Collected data
▼
(* ===== verification/Results.v ===== *)
(** * Execution results ([python/pydeno/_result.py])

    The bounded capture of a run's console output ([OutputCapture]), the JSON form of a
    result with its caps, and the name an error gets.  Text is a list of code points;
    [json.dumps], [repr] of a float, base64 and the iteration order of a set are the
    parameters of the definitions that use them. *)

From S2P Require Import Prelude Utf8 PyVal PyStr Limits.
From Stdlib Require Import Floats.SpecFloat.

Definition TRUNCATED_MARKER : list Z := u "[truncated]".
Definition newline : Z := 10.

(** ** Console capture *)

(** [_CONTROL]: the code points replaced by ["?"], as ranges. *)
Definition _CONTROL_RANGES : list (Z * Z) := [
  (0x00, 0x08); (0x0b, 0x1f); (0x7f, 0x9f); (0xad, 0xad); (0x34f, 0x34f); (0x600, 0x605); (0x61c, 0x61c);
  (0x6dd, 0x6dd); (0x70f, 0x70f); (0x890, 0x891); (0x8e2, 0x8e2); (0x115f, 0x1160); (0x180b, 0x180f);
  (0x200b, 0x200f); (0x2028, 0x202e); (0x2060, 0x206f); (0x3164, 0x3164); (0xd800, 0xdfff); (0xfe00, 0xfe0f);
  (0xfeff, 0xfeff); (0xffa0, 0xffa0); (0xfff9, 0xfffb); (0x110bd, 0x110bd); (0x110cd, 0x110cd);
  (0x13430, 0x1343f); (0x1bca0, 0x1bca3); (0x1d173, 0x1d17a); (0xe0000, 0xe007f); (0xe0100, 0xe01ef)].
Definition control (c : Z) : bool := existsb (fun '(a, b) => (a <=? c) && (c <=? b)) _CONTROL_RANGES.
Definition inert (s : list Z) : list Z := (fun c => if control c then chr "?" else c) <$> s.

(** [text.encode("utf-8")[:limit].decode("utf-8", "ignore")]: whole characters only. *)
Fixpoint _cut_utf8 (text : list Z) (limit : Z) : list Z :=
  match text with
  | [] => []
  | c :: rest =>
      let n := Z.of_nat (length (utf8_char c)) in
      if n <=? limit then c :: _cut_utf8 rest (limit - n) else []
  end.

(** Whether [text.encode("utf-8")] succeeds: no lone surrogates. *)
Definition encodable (s : list Z) : bool := forallb (fun c => negb (is_surrogate c)) s.

Definition utf8_size (s : list Z) : Z := Z.of_nat (length (utf8_encode s)).

Record _Stream := Stream { parts : list (list Z); size_ : Z; cut : bool }.
Definition empty_stream : _Stream := Stream [] 0 false.

Record OutputCapture := Capture { max_bytes : Z; _out : _Stream; _err : _Stream }.
Definition capture_init (max_output_bytes : Z) : OutputCapture :=
  Capture max_output_bytes empty_stream empty_stream.

(** A positive byte count. *)
Definition check_limit (value : int_arg) : result exn Z :=
  match value with
  | INone => Err (TypeError "must be a positive int")
  | _ =>
      r ← limit_int value 1 MAX_WIRE_INT;
      match r with Some n => Ok n | None => Err (AssertionError "") end
  end.

(** [OutputCapture(max_output_bytes)]. *)
Definition capture_new (max_output_bytes : int_arg) : result exn OutputCapture :=
  n ← check_limit max_output_bytes; Ok (capture_init n).

Definition _STDOUT_LEVELS (level : list Z) : bool :=
  existsb (fun n => bool_decide (level = u n)) ["log"; "info"; "debug"].

(** One line for a stream with [max] bytes. *)
Definition write_line (max : Z) (line : list Z) (st : _Stream) : _Stream :=
  if cut st then st
  else
    let room := max - size_ st in
    let size := utf8_size line in
    if size <=? room then Stream (parts st ++ [line]) (size_ st + size) false
    else
      let head := _cut_utf8 line room in
      match head with
      | [] => Stream (parts st) (size_ st) true
      | _ => Stream (parts st ++ [head]) (size_ st + utf8_size head) true
      end.

Definition mark_stream_cut (st : _Stream) : _Stream := Stream (parts st) (size_ st) true.

Definition on_stream (level : list Z) (f : _Stream -> _Stream) (c : OutputCapture) : OutputCapture :=
  if _STDOUT_LEVELS level then Capture (max_bytes c) (f (_out c)) (_err c)
  else Capture (max_bytes c) (_out c) (f (_err c)).

(** The text of a [console] call: its arguments, formatted, joined and made inert. *)
Definition console_line (args : list (list Z)) : list Z := inert (join (chr " ") args) ++ [newline].

Definition capture_call (level : list Z) (args : list (list Z)) (c : OutputCapture) : OutputCapture :=
  on_stream level (write_line (max_bytes c) (console_line args)) c.
Definition mark_cut (level : list Z) (c : OutputCapture) : OutputCapture := on_stream level mark_stream_cut c.

Definition ends_with_newline (s : list Z) : bool := match reverse s with c :: _ => c =? newline | [] => false end.

Definition _text (st : _Stream) : list Z :=
  let text := concat (parts st) in
  if cut st then
    (if negb (bool_decide (text = [])) && negb (ends_with_newline text) then text ++ [newline] else text)
    ++ TRUNCATED_MARKER ++ [newline]
  else text.

Definition stdout (c : OutputCapture) : list Z := _text (_out c).
Definition stderr (c : OutputCapture) : list Z := _text (_err c).
Definition truncated (c : OutputCapture) : bool := cut (_out c) || cut (_err c).

(** ** Results as JSON data *)

(** [a <= b] of strings. *)
Fixpoint str_leb (a b : list Z) : bool :=
  match a, b with
  | [], _ => true
  | _, [] => false
  | x :: a', y :: b' => (x <? y) || ((x =? y) && str_leb a' b')
  end.

(** [members.sort(key=...)], a stable sort. *)
Fixpoint insert_by (key : pyval -> list Z) (v : pyval) (l : list pyval) : list pyval :=
  match l with
  | [] => [v]
  | x :: l' => if str_leb (key v) (key x) then v :: l else x :: insert_by key v l'
  end.
Definition sort_by (key : pyval -> list Z) (l : list pyval) : list pyval := foldr (insert_by key) [] l.

(** [DumpsError] is what [json.dumps] raises, [EncodeError] a [UnicodeEncodeError]. *)
Inductive result_exn := ResultTooLarge | TooDeep | DumpsError (msg : string) | EncodeError.

Section Json.
(** [repr] of a float, [json.dumps] (compact, and with sorted keys; it may raise), base64
    and [isoformat] of the date classes. *)
Context (repr_float : spec_float -> list Z) (json_dumps : pyval -> result result_exn (list Z))
  (sorted_dumps : pyval -> list Z) (b64encode : list Z -> list Z) (isoformat : string -> option (list Z)).

Definition _MAX_DEPTH : nat := 200.

(** [value.is_integer() and abs(value) < 1e21], with the integer. *)
Definition float_integer (f : spec_float) : option Z :=
  match f with
  | S754_zero _ => Some 0
  | S754_finite s m e =>
      let v := if s then Z.neg m else Z.pos m in
      let z := if 0 <=? e then v * 2 ^ e else v / 2 ^ (- e) in
      if (if 0 <=? e then true else v mod 2 ^ (- e) =? 0) && (Z.abs z <? 10 ^ 21) then Some z else None
  | _ => None
  end.

Definition _number (f : spec_float) : list Z :=
  match f with
  | S754_nan => u "NaN"
  | S754_infinity s => if s then u "-Infinity" else u "Infinity"
  | S754_zero true => u "-0"
  | _ => match float_integer f with Some z => u (str_of_int z) | None => repr_float f end
  end.

Definition leaf_text (cls : string) : list Z := u "<" ++ u cls ++ u ">".

(** A dict's keys after conversion: a later equal key replaces the value of an earlier one,
    in its place. *)
Fixpoint put (k : list Z) (v : pyval) (kvs : list (pyval * pyval)) : list (pyval * pyval) :=
  match kvs with
  | [] => [(PStr k, v)]
  | (PStr k', v') :: kvs' => if bool_decide (k' = k) then (PStr k', v) :: kvs' else (PStr k', v') :: put k v kvs'
  | e :: kvs' => e :: put k v kvs'
  end.

(** [key_text]: what becomes of a key that is not a string ([format_console_arg]). *)
Fixpoint to_jsonable (key_text : pyval -> list Z) (room : nat) (value : pyval) : result result_exn pyval :=
  match room with
  | O => Err TooDeep
  | S room =>
      let convert := fix convert (l : list pyval) : result result_exn (list pyval) :=
        match l with
        | [] => Ok []
        | v :: l' => v ← to_jsonable key_text room v; l' ← convert l'; Ok (v :: l')
        end in
      let convert_items := fix convert_items (l acc : list (pyval * pyval)) : result result_exn (list (pyval * pyval)) :=
        match l with
        | [] => Ok acc
        | (k, v) :: l' =>
            v ← to_jsonable key_text room v;
            convert_items l' (put (match k with PStr s => s | _ => key_text k end) v acc)
        end in
      match value with
      | PNone | PBool _ | PStr _ | PInt _ => Ok value
      | PFloat f => Ok (if isfinite f then value else PNone)
      | PUndefined => Ok PNone
      | PBytes bs => Ok (PStr (b64encode bs))
      | PDict kvs => PDict <$> convert_items kvs []
      | PList l | PTuple l => PList <$> convert l
      | PSet l => (fun m => PList (sort_by sorted_dumps m)) <$> convert l
      | PObj cls => Ok (PStr (match isoformat cls with Some t => t | None => leaf_text cls end))
      end
  end.

(** One argument of a [console] call. *)
Definition class_name (v : pyval) : string :=
  match v with
  | PNone => "NoneType" | PUndefined => "JsUndefined" | PBool _ => "bool" | PInt _ => "int"
  | PFloat _ => "float" | PStr _ => "str" | PBytes _ => "bytes" | PList _ => "list" | PTuple _ => "tuple"
  | PSet _ => "set" | PDict _ => "dict" | PObj cls => cls
  end.

(** [levels] bounds the nesting of non-string keys inside keys. *)
Fixpoint format_console_arg (levels : nat) (arg : pyval) : list Z :=
  match arg with
  | PStr s => s
  | PUndefined => u "undefined"
  | PNone => u "null"
  | PBool b => if b then u "true" else u "false"
  | PInt z => u (str_of_int z)
  | PFloat f => _number f
  | _ =>
      match levels with
      | O => leaf_text (class_name arg)
      | S levels =>
          match to_jsonable (format_console_arg levels) (S _MAX_DEPTH) arg ≫= json_dumps with
          | Ok t => t
          | Err _ => leaf_text (class_name arg)
          end
      end
  end.

Definition json_size (v : pyval) : result result_exn Z :=
  t ← json_dumps v; if encodable t then Ok (utf8_size t) else Err EncodeError.

Definition bounded_result (levels : nat) (value : pyval) (max_result_bytes : Z) : result result_exn pyval :=
  match (data ← to_jsonable (format_console_arg levels) (S _MAX_DEPTH) value; size ← json_size data; Ok (data, size)) with
  | Ok (data, size) => if max_result_bytes <? size then Err ResultTooLarge else Ok data
  | Err _ => Err ResultTooLarge
  end.
End Json.

(** ** Errors *)

(** A failure: a guest's error (its [name] and text) or a host exception (its class, the
    class's declared [error_type] and its text). *)
Inductive failure :=
| JavaScriptError (name : option (list Z)) (text : list Z)
| HostError (cls : list Z) (declared : option (list Z)) (text : list Z).

Definition _EVAL_PREFIX : list Z := u "Evaluation failed: ".
Definition removeprefix (p s : list Z) : list Z := if starts_with p s then drop (length p) s else s.

Definition _HOST_ONLY (name : list Z) : bool :=
  existsb (fun n => bool_decide (name = u n))
    ["ResultTooLarge"; "RuntimeTimeout"; "RuntimeTerminated"; "RuntimeForceKilled"; "WorkerCrashed";
     "JournalError"; "ReplayDivergence"].

(** [_GUEST_ERROR.match(text)]: the name it captures. *)
Definition name_start (c : Z) : bool := is_alpha c || (c =? chr "_") || (c =? chr "$").
Definition name_char (c : Z) : bool := name_start c || is_digit c.
Definition guest_name (s : list Z) : option (list Z) :=
  match s with
  | c :: _ =>
      if negb (name_start c) then None
      else
        let '(n, rest) := span name_char s in
        if (64 <? length n)%nat then None
        else match rest with
             | [] => Some n
             | d :: rest' => if (d =? chr ":") || ((d =? newline) && bool_decide (rest' = [])) then Some n else None
             end
  | [] => None
  end.
Definition _GUEST_ERROR (s : list Z) : option (list Z) :=
  let p := u "Uncaught " in
  match (if starts_with p s then guest_name (drop (length p) s) else None) with
  | Some n => Some n
  | None => guest_name s
  end.

Definition error_type (f : failure) : list Z :=
  match f with
  | JavaScriptError name text =>
      let n := match name with
               | Some (c :: n) => c :: n
               | _ => default (u "Error") (_GUEST_ERROR (removeprefix _EVAL_PREFIX text))
               end in
      if _HOST_ONLY n then u "Error" else n
  | HostError cls declared _ => default cls declared
  end.

Definition error_message (f : failure) : list Z :=
  match f with
  | JavaScriptError _ text =>
      let t := removeprefix _EVAL_PREFIX text in if bool_decide (t = []) then u "JavaScriptError" else t
  | HostError cls _ text => if bool_decide (text = []) then cls else text
  end.

Inductive status := Succeeded | Failed.
Record ExecutionResult := ExecResult {
  r_status : status; r_stdout : list Z; r_stderr : list Z; r_result : option pyval;
  r_error : option (list Z); r_error_type : option (list Z); r_truncated : bool
}.

Definition failed_result (f : failure) (out err : list Z) (was_cut : bool) (max_error_bytes : Z)
    : result result_exn ExecutionResult :=
  let message := error_message f in
  if negb (encodable message) then Err EncodeError
  else
    let is_cut := max_error_bytes <? utf8_size message in
    let message := if is_cut then _cut_utf8 message max_error_bytes ++ u " " ++ TRUNCATED_MARKER else message in
    Ok (ExecResult Failed out err None (Some message) (Some (error_type f)) (is_cut || was_cut)).

(** [too_large]: the text of the [ResultTooLarge] that [bounded_result] raised. *)
Definition capture_result (c : OutputCapture) (outcome : result failure (result result_exn pyval))
    (too_large : list Z) : result result_exn ExecutionResult :=
  let failed f := failed_result f (stdout c) (stderr c) (truncated c) (max_bytes c) in
  match outcome with
  | Err f => failed f
  | Ok (Ok data) => Ok (ExecResult Succeeded (stdout c) (stderr c) (Some data) None None (truncated c))
  | Ok (Err _) => failed (HostError (u "ResultTooLarge") (Some (u "ResultTooLarge")) too_large)
  end.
▲
ASSIGNMENT | Take every line above carrying "value" and return it.

ANSWER TO THIS PROBLEM |
Definition check_limit (value : int_arg) : result exn Z :=
  match value with
      r ← limit_int value 1 MAX_WIRE_INT;
(** [value.is_integer() and abs(value) < 1e21], with the integer. *)
(** A dict's keys after conversion: a later equal key replaces the value of an earlier one,
Fixpoint to_jsonable (key_text : pyval -> list Z) (room : nat) (value : pyval) : result result_exn pyval :=
      match value with
      | PNone | PBool _ | PStr _ | PInt _ => Ok value
      | PFloat f => Ok (if isfinite f then value else PNone)
Definition bounded_result (levels : nat) (value : pyval) (max_result_bytes : Z) : result result_exn pyval :=
  match (data ← to_jsonable (format_console_arg levels) (S _MAX_DEPTH) value; size ← json_size data; Ok (data, size)) with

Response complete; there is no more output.